Figure 2B shows that since the scale of the inflammatory response of cells is different depending on the cell's origin tissue and culture method, in order to properly simulate the inflammatory environment of osteoarthritis, a sample of chondrocytes, synovial cells, and adipocytes isolated from the main constituent tissues of articular cartilage must be used. This result confirmed that Lloyd co-culture was necessary. To culture the co-culture construct, seed ^4x10 cells in each space using the cell culture method shown in Figure 1A, wait for 10 minutes for the cells to settle inside the well of the construct, fill the space above the construct with culture medium, and incubate for 24 hours. Incubate for a while. However, in the case of spheroid culture using only chondrocytes, cartilage cells are added to all of the structure spaces a, b, and c on the right side of Figure 1A. For the monolayer culture cell control group, only chondrocytes were cultured as a monolayer in the same manner as the culture method in Figure 1B. After 24 hours of culture, IL-1β (10 ng/ml) is treated to induce an inflammatory response. At this time, it is important to keep the volume of the culture medium equal to 3 ml. In other words, since the total number of cells in the structure is (4x10 ⁴ x 3) and the culture medium volume is 3 ml, in the case of monolayer cell culture, 4x10 ⁴ cells per well are cultured in 1 ml of culture medium, and the 3 wells cultured in this way are cultured. Collect as one sample. 48 hours after IL-1β treatment, culture media were collected from the constructs in which chondrocyte spheroids, adipocyte spheroids, and synovial cell spheroids were co-cultured, the constructs in which only chondrocyte spheroids were cultured, and the monolayer cell culture plate, respectively, to evaluate the inflammatory response. The secretion amount of inflammatory cytokines (IL-6, PGE 2, and MMP 13) secreted during induction was measured, and MTT analysis was performed using each spheroid and cell.

As a result, there was a significant difference in cell proliferation and cell viability depending on the cell culture method (monolayer or spheroid culture) and cell type (spheroids of chondrocytes only or co-culture of spheroids of chondrocytes, adipocytes, and synovium cells). However, it was confirmed that there was a difference in the amount of inflammatory cytokines secreted (upper graph of Figure 2B).
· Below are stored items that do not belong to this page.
(** * MiniCrm backend: role-scoped access control, sessions and audit trail

    A shallow embedding of the Express/SQLite backend
    (middleware/rbac.js, middleware/auth.js, routes/customers.js,
    routes/leads.js, controllers/authController.js,
    controllers/customerController.js, controllers/leadController.js,
    utils/logger.js, models/database.js, config) and of the client's
    utils/permissions.ts, together with the properties of its
    specification.

    Conventions of the embedding:
    - a JavaScript value is a [jsval]; an object literal or a row returned
      by the store is an association list in property order ([obj]);
    - numbers are integers ([Z]); fractional numbers and NaN are outside
      the model;
    - an ISO-8601 timestamp produced by [toISOString] is represented by its
      epoch milliseconds (the textual order of such timestamps is their
      temporal order);
    - a table is the list of its rows; a SELECT, a DELETE and the UPDATE
      and INSERT statements of the session code never raise; the INSERT
      of a user, a customer, a lead or an activity and the UPDATE of a
      customer or a lead raise on a constraint of the schema;
      [logActivity] catches what its INSERT raises;
    - a statement parameter is bound as node-sqlite3 binds it ([bound]);
      a column and a parameter are equal as values of one storage class
      ([sql_eq]): the conversion of a number to text that a TEXT column
      asks for is outside the model;
    - a property that an object of the code does not own is read from
      [Object.prototype] ([Builtins]);
    - bcryptjs, jsonwebtoken, express-validator and the JSON built-ins are
      parameters of the development;
    - the clock ([Date.now]) is read once per request. *)

From Stdlib Require Import ZArith Lia.
From stdpp Require Import base strings list gmap pretty.

Set Warnings "-register-all".

Local Open Scope Z_scope.
Local Open Scope string_scope.

(** ** JavaScript values *)

Module JS.

Inductive jsval : Type :=
  | JUndefined
  | JNull
  | JBool (b : bool)
  | JNum (n : Z)
  | JStr (s : string)
  | JArr (items : list jsval)
  | JObj (fields : list (string * jsval)).

Definition obj : Type := list (string * jsval).

(** ToBoolean: [undefined], [null], [false], [0] and the empty string are falsy. *)
Definition truthy (v : jsval) : bool :=
  match v with
  | JUndefined | JNull => false
  | JBool b => b
  | JNum n => negb (n =? 0)%Z
  | JStr s => negb (String.eqb s EmptyString)
  | JArr _ | JObj _ => true
  end.

(** [a === b] on primitives.  Arrays and objects compare by identity in
    JavaScript; every comparison of the backend has a value read from a row
    of the store on one side, which is never an array or an object, so such
    an operand always compares unequal. *)
Definition strict_eq (a b : jsval) : bool :=
  match a, b with
  | JUndefined, JUndefined => true
  | JNull, JNull => true
  | JBool x, JBool y => Bool.eqb x y
  | JNum x, JNum y => (x =? y)%Z
  | JStr x, JStr y => String.eqb x y
  | _, _ => false
  end.

(** [a || b] *)
Definition or_else (a b : jsval) : jsval := if truthy a then a else b.

(** [o[k]]: the value of the first property named [k], else [undefined]. *)
Fixpoint get (o : obj) (k : string) : jsval :=
  match o with
  | [] => JUndefined
  | (k', v) :: rest => if String.eqb k' k then v else get rest k
  end.

(** [o[k] = v]: overwrite in place, or append a new property. *)
Fixpoint set (o : obj) (k : string) (v : jsval) : obj :=
  match o with
  | [] => [(k, v)]
  | (k', v') :: rest =>
      if String.eqb k' k then (k', v) :: rest else (k', v') :: set rest k v
  end.

(** [Object.keys(o)] *)
Definition keys (o : obj) : list string := map fst o.

(** [String(v)], as used by template literals. *)
Fixpoint to_string (v : jsval) : string :=
  match v with
  | JUndefined => "undefined"
  | JNull => "null"
  | JBool true => "true"
  | JBool false => "false"
  | JNum n => pretty n
  | JStr s => s
  | JArr items =>
      String.concat ","
        (map (fun x => match x with
                       | JUndefined | JNull => EmptyString
                       | _ => to_string x
                       end) items)
  | JObj _ => "[object Object]"
  end.

(** [a > b] on numbers; the backend only compares the integer column
    [lockUntil] with the clock. *)
Definition greater (a b : jsval) : bool :=
  match a, b with
  | JNum x, JNum y => (y <? x)%Z
  | _, _ => false
  end.

(** [a + b].  Numbers add ([null] and booleans count as numbers), anything
    else concatenates as text; a sum that is NaN in JavaScript ([undefined]
    with a number) is rendered [JUndefined]. *)
Definition to_number (v : jsval) : option Z :=
  match v with
  | JNum n => Some n
  | JNull => Some 0%Z
  | JBool b => Some (if b then 1 else 0)%Z
  | _ => None
  end.

Definition add (a b : jsval) : jsval :=
  match to_number a, to_number b with
  | Some x, Some y => JNum (x + y)
  | _, _ =>
      match a, b with
      | JUndefined, (JUndefined | JNull | JBool _ | JNum _)
      | (JNull | JBool _ | JNum _), JUndefined => JUndefined
      | _, _ => JStr (to_string a +:+ to_string b)
      end
  end.

(** [a >= b] on numbers. *)
Definition at_least (a b : jsval) : bool :=
  match a, b with
  | JNum x, JNum y => (y <=? x)%Z
  | _, _ => false
  end.

(** [a.push(x)] *)
Definition push {A} (a : list A) (x : A) : list A := (a ++ [x])%list.

(** [s.includes(t)] on strings: [t] occurs in [s]. *)
Fixpoint contains (t s : string) : bool :=
  String.prefix t s ||
  match s with
  | EmptyString => false
  | String _ rest => contains t rest
  end.

(** How a call ends: it returns a value or it raises. *)
Inductive completion (A : Type) : Type :=
  | Returned (a : A)
  | Raised.
Arguments Returned {A} a.
Arguments Raised {A}.

End JS.
Export JS.

(** ** models/database.js: the relational store *)

Module Database.

(** The six tables of [createTables] and the [foreign_keys] pragma of the
    connection.  A row holds one property per column ([NULL] is [JNull]). *)
Record Db : Type := mkDb {
  foreign_keys : bool;
  users : list obj;
  teams : list obj;
  customers : list obj;
  leads : list obj;
  activities : list obj;
  refresh_tokens : list obj;
}.

Definition empty : Db := mkDb false [] [] [] [] [] [].

(** [initialize]: [PRAGMA foreign_keys = ON], then the tables are created
    if they do not exist. *)
Definition initialize (db : Db) : Db :=
  mkDb true (users db) (teams db) (customers db) (leads db) (activities db)
       (refresh_tokens db).

(** SQL [a = b]: never true on [NULL]. *)
Definition sql_eq (a b : jsval) : bool :=
  match a, b with
  | JStr x, JStr y => String.eqb x y
  | JNum x, JNum y => (x =? y)%Z
  | _, _ => false
  end.

(** SQL [a < b] and [a > b] on timestamps. *)
Definition sql_lt (a b : jsval) : bool :=
  match a, b with
  | JNum x, JNum y => (x <? y)%Z
  | _, _ => false
  end.

Definition sql_gt (a b : jsval) : bool := sql_lt b a.

(** [db.get]: the first row that satisfies the WHERE clause. *)
Definition select_first (p : obj -> bool) (rows : list obj) : option obj :=
  List.find p rows.

(** [UPDATE ... SET ... WHERE p] *)
Definition update_where (p : obj -> bool) (f : obj -> obj) (rows : list obj)
  : list obj :=
  map (fun r => if p r then f r else r) rows.

(** [DELETE FROM ... WHERE p] *)
Definition delete_where (p : obj -> bool) (rows : list obj) : list obj :=
  List.filter (fun r => negb (p r)) rows.

(** [SELECT col AS name, ...]: the listed columns of a row. *)
Definition project (cols : list (string * string)) (row : obj) : obj :=
  map (fun c => (fst c, get row (snd c))) cols.

(** [SET col = v, ...] *)
Definition assign (sets : list (string * jsval)) (row : obj) : obj :=
  fold_left (fun r kv => set r (fst kv) (snd kv)) sets row.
So far, the present invention has been examined focusing on its preferred embodiments. A person skilled in the art to which the present invention pertains will understand that the present invention may be implemented in a modified form without departing from the essential characteristics of the present invention. Therefore, the disclosed embodiments should be considered from an illustrative rather than a restrictive perspective. The scope of the present invention is indicated in the claims rather than the foregoing description, and all differences within the equivalent scope should be construed as being included in the present invention.

Claims (5)

Chondrocytes and synovial cells derived from osteoarthritis patients; and
A 3D co-culture system for 3D co-culture of adipocytes.
A first compartment where osteoarthritis patient-derived chondrocytes are cultured;
A second compartment where adipocytes derived from osteoarthritis patients are cultured;
A third compartment where synovial cells derived from osteoarthritis patients are cultured, and
A co-culture structure in which the compartments are distinct.
According to paragraph 2,
A structure in which the first compartment, second compartment, and third compartment are connected so that the secreted substances of the cells can move.
The structure of claim 2, wherein the first, second, and third compartments further include wells in which chondrocytes, adipocytes, and synovial cells are located, respectively.
According to paragraph 2,
A structure in which the permeability network restricts the movement of cells while allowing the movement of cell secreted substances.